→ WHAT THIS TASK INVOLVES:
Repeat only the stretch of lines below that runs from the line with "if enc then (0, ctx', splice" through the line with "rewrite poly1305_auth_tag by (done", unaltered.

*** Opening of WORKING DATA ***

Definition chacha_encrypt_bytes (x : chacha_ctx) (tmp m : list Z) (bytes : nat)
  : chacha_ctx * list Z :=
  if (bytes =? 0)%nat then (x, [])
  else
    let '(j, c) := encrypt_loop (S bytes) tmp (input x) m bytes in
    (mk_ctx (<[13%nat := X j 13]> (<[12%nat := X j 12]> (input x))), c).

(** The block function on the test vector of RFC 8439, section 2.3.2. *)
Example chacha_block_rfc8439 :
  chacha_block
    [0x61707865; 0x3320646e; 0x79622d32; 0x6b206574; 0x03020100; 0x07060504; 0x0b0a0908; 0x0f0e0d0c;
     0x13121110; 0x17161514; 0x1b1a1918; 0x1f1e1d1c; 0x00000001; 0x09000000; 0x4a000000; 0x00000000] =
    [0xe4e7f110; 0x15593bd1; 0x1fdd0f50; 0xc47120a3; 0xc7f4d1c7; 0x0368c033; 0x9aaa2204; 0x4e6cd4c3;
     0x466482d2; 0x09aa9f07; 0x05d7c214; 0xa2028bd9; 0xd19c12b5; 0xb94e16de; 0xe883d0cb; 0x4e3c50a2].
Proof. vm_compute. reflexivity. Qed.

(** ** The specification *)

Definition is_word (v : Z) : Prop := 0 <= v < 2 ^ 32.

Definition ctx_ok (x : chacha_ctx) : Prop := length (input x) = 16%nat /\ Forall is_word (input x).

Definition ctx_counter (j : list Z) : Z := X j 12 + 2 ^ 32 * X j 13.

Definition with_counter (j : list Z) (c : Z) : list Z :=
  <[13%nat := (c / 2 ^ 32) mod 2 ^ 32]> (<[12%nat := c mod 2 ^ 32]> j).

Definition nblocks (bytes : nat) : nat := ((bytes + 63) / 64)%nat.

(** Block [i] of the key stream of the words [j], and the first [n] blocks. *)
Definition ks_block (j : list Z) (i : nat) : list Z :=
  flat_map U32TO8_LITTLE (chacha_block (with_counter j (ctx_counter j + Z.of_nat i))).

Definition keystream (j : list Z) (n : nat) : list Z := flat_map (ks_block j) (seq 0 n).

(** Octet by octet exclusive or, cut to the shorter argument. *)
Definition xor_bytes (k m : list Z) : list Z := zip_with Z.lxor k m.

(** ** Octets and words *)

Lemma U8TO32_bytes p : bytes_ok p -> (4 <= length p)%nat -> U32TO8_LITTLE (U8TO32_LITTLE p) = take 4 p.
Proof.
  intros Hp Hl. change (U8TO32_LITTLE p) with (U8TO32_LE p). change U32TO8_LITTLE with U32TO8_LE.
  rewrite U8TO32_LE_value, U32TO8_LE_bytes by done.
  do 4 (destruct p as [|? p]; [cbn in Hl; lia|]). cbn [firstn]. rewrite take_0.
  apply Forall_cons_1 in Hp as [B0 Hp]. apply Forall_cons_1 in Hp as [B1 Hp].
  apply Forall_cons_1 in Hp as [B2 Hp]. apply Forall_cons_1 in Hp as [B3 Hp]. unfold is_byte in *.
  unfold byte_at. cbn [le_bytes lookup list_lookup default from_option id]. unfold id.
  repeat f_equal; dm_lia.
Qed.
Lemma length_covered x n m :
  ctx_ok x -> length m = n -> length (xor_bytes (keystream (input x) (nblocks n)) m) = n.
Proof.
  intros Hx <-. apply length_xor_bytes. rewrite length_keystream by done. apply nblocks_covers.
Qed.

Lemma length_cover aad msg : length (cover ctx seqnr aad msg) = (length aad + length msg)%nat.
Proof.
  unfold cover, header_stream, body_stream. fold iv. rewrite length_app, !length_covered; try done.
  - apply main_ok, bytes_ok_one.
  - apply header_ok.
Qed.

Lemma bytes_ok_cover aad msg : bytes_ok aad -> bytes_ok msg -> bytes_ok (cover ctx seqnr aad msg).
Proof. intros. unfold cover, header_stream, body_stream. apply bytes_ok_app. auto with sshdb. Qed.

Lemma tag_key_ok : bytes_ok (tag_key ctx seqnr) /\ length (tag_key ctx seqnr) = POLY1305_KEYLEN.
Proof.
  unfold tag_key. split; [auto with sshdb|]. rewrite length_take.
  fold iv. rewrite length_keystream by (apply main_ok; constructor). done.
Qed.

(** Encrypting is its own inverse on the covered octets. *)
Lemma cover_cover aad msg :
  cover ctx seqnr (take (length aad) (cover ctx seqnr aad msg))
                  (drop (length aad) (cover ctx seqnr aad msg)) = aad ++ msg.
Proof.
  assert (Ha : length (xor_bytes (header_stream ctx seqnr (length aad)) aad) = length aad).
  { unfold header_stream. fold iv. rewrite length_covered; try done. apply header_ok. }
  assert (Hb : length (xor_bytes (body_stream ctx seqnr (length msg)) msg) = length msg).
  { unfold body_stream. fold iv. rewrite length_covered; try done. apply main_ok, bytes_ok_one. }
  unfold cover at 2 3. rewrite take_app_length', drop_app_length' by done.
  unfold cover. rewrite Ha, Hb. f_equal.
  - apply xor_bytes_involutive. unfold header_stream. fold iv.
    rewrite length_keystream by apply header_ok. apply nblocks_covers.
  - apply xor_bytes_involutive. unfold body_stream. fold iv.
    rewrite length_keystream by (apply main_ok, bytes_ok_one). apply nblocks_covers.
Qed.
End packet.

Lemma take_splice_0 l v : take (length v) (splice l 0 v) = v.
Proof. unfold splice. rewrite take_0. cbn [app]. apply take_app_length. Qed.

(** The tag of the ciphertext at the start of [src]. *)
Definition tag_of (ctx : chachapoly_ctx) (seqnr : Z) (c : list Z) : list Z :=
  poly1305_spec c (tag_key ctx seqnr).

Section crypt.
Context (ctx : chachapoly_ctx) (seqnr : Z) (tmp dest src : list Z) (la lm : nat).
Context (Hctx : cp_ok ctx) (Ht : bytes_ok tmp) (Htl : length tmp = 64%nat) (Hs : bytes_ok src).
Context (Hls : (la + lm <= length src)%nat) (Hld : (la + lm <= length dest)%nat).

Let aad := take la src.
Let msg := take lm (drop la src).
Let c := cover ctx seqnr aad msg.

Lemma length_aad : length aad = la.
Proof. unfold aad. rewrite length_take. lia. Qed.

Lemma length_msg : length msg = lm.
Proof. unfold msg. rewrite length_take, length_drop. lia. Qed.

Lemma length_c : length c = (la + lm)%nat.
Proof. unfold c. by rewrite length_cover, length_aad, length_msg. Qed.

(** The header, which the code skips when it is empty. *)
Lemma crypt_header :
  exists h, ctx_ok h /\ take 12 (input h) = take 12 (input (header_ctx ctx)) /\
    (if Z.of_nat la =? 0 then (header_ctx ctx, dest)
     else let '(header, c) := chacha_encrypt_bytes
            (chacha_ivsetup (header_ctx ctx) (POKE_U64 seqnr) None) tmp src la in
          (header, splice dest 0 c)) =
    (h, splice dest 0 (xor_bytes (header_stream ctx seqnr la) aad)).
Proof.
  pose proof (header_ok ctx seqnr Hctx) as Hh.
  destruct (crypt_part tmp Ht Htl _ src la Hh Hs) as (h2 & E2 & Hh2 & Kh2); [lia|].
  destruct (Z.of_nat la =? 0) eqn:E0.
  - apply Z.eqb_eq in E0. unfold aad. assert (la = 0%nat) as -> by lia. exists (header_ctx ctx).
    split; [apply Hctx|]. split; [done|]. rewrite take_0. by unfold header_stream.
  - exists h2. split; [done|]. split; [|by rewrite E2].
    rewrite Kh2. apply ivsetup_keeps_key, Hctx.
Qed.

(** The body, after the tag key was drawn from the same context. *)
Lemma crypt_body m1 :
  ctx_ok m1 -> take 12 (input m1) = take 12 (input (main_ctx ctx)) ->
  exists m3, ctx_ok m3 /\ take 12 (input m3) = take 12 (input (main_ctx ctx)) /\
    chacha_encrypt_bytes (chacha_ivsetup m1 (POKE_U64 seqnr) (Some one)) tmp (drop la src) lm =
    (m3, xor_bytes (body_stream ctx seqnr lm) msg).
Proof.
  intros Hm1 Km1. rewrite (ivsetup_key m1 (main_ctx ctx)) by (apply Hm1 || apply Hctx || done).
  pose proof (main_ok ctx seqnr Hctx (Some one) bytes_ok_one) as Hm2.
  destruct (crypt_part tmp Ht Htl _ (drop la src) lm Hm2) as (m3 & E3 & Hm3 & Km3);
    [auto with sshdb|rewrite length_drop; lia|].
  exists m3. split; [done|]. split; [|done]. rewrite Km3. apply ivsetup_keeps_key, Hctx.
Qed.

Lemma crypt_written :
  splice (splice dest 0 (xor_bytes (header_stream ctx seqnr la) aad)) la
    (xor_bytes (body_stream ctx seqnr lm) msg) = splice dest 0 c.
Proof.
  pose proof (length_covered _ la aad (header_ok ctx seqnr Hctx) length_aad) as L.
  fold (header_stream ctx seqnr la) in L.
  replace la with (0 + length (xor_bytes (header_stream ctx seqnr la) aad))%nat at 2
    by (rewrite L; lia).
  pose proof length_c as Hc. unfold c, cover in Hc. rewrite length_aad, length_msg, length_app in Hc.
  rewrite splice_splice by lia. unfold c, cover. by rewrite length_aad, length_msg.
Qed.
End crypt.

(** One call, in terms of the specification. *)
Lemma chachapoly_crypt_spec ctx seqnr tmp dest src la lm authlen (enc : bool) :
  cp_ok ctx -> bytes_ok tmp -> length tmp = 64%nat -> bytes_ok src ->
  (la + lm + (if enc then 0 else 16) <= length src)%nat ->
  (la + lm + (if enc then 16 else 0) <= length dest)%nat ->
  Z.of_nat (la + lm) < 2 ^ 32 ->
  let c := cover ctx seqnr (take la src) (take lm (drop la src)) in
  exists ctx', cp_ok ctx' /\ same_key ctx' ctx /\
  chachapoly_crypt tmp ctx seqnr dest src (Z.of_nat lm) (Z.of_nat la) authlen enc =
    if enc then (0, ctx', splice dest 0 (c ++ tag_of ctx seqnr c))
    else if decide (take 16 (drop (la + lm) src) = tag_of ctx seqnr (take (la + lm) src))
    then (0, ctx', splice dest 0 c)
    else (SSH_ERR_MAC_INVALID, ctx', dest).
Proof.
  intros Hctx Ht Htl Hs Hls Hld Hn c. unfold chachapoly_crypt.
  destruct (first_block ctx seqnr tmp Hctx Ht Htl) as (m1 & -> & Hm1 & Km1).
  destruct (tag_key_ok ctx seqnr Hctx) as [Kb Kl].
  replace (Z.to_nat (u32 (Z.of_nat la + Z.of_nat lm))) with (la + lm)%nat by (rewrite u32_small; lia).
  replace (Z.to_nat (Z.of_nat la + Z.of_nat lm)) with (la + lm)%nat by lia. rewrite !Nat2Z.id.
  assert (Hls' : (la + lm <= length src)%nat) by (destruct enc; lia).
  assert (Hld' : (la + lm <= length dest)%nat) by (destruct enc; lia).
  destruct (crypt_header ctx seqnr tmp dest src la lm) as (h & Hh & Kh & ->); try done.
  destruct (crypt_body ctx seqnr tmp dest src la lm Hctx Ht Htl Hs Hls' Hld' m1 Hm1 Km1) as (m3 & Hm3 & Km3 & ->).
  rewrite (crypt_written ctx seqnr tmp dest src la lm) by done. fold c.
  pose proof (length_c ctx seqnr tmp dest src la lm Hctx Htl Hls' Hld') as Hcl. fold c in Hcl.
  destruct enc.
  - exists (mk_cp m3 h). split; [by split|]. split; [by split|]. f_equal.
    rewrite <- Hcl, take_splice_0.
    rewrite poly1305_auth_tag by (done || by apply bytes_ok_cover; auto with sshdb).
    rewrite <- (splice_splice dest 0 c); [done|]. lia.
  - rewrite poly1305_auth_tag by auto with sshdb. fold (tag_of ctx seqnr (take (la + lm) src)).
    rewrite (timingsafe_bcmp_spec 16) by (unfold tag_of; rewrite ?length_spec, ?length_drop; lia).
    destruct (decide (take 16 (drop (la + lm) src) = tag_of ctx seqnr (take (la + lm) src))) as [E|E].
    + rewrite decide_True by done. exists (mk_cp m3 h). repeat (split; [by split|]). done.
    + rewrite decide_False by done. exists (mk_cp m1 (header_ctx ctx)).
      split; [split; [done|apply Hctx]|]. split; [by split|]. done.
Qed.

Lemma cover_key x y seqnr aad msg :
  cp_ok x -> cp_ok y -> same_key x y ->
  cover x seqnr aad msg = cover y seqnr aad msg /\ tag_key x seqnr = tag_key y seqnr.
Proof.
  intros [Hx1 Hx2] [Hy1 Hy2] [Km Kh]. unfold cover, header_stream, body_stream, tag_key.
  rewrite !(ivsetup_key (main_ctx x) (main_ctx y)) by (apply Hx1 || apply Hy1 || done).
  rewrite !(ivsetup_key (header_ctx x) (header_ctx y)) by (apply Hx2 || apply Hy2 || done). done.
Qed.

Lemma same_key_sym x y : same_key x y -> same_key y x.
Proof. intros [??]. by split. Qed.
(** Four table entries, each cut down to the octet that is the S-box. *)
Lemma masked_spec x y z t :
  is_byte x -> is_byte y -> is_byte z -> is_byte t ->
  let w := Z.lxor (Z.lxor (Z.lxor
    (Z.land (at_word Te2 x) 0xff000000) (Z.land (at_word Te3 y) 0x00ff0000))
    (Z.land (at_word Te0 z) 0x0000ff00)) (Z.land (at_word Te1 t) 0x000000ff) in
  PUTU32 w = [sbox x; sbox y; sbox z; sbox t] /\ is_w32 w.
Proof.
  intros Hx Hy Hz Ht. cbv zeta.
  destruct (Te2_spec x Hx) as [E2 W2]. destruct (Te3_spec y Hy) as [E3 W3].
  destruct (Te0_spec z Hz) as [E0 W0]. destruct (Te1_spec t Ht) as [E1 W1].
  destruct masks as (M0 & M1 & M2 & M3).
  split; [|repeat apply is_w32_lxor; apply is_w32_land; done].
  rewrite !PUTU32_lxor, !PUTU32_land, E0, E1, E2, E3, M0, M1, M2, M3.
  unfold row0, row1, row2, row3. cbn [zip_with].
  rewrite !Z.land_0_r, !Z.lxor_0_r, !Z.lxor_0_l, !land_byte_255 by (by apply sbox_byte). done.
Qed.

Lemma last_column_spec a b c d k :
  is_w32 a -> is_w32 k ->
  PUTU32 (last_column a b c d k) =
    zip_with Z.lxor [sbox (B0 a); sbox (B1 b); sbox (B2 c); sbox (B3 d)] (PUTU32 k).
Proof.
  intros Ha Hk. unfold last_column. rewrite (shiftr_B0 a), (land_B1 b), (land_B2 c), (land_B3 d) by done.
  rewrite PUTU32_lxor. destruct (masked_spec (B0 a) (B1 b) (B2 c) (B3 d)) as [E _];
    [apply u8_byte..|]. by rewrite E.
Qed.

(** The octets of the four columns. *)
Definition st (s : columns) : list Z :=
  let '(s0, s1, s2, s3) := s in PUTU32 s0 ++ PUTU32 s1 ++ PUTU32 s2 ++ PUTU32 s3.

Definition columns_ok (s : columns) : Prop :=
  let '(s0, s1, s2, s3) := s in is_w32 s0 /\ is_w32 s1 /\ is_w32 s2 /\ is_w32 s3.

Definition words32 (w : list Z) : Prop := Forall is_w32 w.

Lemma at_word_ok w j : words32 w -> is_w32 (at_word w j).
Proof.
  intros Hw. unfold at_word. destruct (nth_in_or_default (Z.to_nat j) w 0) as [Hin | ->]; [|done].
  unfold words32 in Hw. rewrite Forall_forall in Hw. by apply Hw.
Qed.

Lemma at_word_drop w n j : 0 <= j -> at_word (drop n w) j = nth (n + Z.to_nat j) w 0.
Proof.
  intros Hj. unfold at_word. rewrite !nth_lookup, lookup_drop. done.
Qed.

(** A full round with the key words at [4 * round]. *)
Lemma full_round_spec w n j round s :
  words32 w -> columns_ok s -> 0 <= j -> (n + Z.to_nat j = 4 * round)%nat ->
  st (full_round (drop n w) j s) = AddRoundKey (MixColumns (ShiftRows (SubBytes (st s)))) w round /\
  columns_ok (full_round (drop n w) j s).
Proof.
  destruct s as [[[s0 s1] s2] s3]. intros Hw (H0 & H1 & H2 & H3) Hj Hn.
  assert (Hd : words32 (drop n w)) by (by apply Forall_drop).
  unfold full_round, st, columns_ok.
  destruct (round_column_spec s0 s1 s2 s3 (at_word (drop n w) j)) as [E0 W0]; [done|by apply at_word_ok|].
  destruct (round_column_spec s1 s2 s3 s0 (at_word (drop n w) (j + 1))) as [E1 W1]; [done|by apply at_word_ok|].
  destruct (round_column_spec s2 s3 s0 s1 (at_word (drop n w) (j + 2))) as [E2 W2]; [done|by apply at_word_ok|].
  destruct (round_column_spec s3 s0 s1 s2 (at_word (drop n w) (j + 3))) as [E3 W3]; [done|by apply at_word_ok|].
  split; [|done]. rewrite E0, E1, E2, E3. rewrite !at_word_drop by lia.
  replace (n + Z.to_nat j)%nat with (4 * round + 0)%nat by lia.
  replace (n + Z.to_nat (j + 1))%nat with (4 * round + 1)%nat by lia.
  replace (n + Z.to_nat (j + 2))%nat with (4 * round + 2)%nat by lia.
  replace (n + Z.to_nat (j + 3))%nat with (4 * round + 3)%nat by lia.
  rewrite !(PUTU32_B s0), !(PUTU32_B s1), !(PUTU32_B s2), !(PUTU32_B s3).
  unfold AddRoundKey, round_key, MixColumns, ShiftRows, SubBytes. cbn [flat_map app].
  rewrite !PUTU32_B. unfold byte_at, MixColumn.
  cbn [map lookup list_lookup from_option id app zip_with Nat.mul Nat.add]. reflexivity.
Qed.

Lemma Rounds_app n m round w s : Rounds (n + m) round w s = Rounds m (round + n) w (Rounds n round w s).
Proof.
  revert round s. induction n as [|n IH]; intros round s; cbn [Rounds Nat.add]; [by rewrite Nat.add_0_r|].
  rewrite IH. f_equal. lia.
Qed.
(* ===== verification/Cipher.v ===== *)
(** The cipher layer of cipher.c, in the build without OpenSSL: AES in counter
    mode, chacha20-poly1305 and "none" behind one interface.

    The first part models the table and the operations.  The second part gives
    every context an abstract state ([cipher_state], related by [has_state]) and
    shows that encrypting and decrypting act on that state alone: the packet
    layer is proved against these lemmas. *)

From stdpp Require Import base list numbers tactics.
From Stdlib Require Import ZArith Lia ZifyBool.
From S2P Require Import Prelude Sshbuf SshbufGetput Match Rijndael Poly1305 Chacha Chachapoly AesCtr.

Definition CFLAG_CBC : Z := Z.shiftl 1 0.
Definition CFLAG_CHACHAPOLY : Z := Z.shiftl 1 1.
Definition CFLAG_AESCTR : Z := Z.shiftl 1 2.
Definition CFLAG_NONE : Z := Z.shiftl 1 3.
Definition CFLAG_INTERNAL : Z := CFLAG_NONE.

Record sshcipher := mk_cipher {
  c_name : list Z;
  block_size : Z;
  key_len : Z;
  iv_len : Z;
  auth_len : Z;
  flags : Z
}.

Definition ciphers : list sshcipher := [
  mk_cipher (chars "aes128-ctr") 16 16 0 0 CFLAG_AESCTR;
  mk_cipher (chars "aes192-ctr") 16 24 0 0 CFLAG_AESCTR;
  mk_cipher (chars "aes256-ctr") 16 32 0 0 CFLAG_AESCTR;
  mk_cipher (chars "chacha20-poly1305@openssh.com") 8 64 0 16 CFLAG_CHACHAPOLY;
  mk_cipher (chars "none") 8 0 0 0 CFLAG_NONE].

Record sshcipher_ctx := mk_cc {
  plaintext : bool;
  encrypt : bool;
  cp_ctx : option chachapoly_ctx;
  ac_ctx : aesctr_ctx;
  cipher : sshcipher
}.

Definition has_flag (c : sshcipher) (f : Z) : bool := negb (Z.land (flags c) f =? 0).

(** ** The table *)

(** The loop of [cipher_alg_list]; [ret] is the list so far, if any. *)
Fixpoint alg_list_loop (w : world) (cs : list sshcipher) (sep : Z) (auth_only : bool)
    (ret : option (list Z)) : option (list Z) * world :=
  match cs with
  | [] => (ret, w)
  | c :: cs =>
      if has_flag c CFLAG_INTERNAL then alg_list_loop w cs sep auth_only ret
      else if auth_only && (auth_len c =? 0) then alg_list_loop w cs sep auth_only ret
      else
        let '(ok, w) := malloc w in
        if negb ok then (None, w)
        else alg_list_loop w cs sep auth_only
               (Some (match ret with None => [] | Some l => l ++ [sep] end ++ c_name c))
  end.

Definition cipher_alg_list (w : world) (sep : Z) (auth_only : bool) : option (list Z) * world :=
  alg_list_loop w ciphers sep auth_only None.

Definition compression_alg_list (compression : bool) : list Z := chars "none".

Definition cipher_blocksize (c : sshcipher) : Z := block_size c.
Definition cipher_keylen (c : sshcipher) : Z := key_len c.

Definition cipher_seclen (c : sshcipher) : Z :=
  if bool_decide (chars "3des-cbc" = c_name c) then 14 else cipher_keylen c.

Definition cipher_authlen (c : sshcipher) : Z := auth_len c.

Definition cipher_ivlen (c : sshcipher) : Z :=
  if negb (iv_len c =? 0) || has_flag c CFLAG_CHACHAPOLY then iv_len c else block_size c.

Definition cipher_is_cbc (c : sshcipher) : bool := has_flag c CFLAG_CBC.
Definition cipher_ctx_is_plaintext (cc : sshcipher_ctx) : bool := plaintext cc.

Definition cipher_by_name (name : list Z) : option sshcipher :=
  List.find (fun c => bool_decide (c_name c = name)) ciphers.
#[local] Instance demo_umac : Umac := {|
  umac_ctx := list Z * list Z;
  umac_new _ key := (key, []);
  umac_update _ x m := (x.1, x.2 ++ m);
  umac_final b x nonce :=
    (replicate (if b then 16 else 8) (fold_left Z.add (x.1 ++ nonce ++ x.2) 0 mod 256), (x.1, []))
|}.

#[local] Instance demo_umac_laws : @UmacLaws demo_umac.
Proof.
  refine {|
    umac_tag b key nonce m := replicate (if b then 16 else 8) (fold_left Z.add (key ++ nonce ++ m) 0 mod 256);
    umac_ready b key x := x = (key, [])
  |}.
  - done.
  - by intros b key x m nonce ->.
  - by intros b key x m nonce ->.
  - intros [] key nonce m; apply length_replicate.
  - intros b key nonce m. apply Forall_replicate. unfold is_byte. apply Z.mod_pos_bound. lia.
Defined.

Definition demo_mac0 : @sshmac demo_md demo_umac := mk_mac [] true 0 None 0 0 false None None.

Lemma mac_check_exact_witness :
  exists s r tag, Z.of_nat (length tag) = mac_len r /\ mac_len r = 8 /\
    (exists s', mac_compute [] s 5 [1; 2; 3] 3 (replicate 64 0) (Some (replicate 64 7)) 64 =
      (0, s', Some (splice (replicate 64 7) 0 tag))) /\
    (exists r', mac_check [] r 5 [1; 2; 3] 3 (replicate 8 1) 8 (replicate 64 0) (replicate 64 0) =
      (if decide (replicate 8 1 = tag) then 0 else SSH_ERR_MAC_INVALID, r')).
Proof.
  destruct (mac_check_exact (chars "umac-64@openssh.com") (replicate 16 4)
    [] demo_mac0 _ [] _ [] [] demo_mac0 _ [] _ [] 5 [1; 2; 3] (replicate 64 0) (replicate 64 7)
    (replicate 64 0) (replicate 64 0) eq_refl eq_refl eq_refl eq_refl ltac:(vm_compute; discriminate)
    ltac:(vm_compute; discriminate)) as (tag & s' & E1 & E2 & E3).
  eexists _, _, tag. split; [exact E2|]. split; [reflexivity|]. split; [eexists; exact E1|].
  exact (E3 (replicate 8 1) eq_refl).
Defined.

*** Close of WORKING DATA ***

→ PROBLEM SOLUTION:
    if enc then (0, ctx', splice dest 0 (c ++ tag_of ctx seqnr c))
    else if decide (take 16 (drop (la + lm) src) = tag_of ctx seqnr (take (la + lm) src))
    then (0, ctx', splice dest 0 c)
    else (SSH_ERR_MAC_INVALID, ctx', dest).
Proof.
  intros Hctx Ht Htl Hs Hls Hld Hn c. unfold chachapoly_crypt.
  destruct (first_block ctx seqnr tmp Hctx Ht Htl) as (m1 & -> & Hm1 & Km1).
  destruct (tag_key_ok ctx seqnr Hctx) as [Kb Kl].
  replace (Z.to_nat (u32 (Z.of_nat la + Z.of_nat lm))) with (la + lm)%nat by (rewrite u32_small; lia).
  replace (Z.to_nat (Z.of_nat la + Z.of_nat lm)) with (la + lm)%nat by lia. rewrite !Nat2Z.id.
  assert (Hls' : (la + lm <= length src)%nat) by (destruct enc; lia).
  assert (Hld' : (la + lm <= length dest)%nat) by (destruct enc; lia).
  destruct (crypt_header ctx seqnr tmp dest src la lm) as (h & Hh & Kh & ->); try done.
  destruct (crypt_body ctx seqnr tmp dest src la lm Hctx Ht Htl Hs Hls' Hld' m1 Hm1 Km1) as (m3 & Hm3 & Km3 & ->).
  rewrite (crypt_written ctx seqnr tmp dest src la lm) by done. fold c.
  pose proof (length_c ctx seqnr tmp dest src la lm Hctx Htl Hls' Hld') as Hcl. fold c in Hcl.
  destruct enc.
  - exists (mk_cp m3 h). split; [by split|]. split; [by split|]. f_equal.
    rewrite <- Hcl, take_splice_0.
    rewrite poly1305_auth_tag by (done || by apply bytes_ok_cover; auto with sshdb).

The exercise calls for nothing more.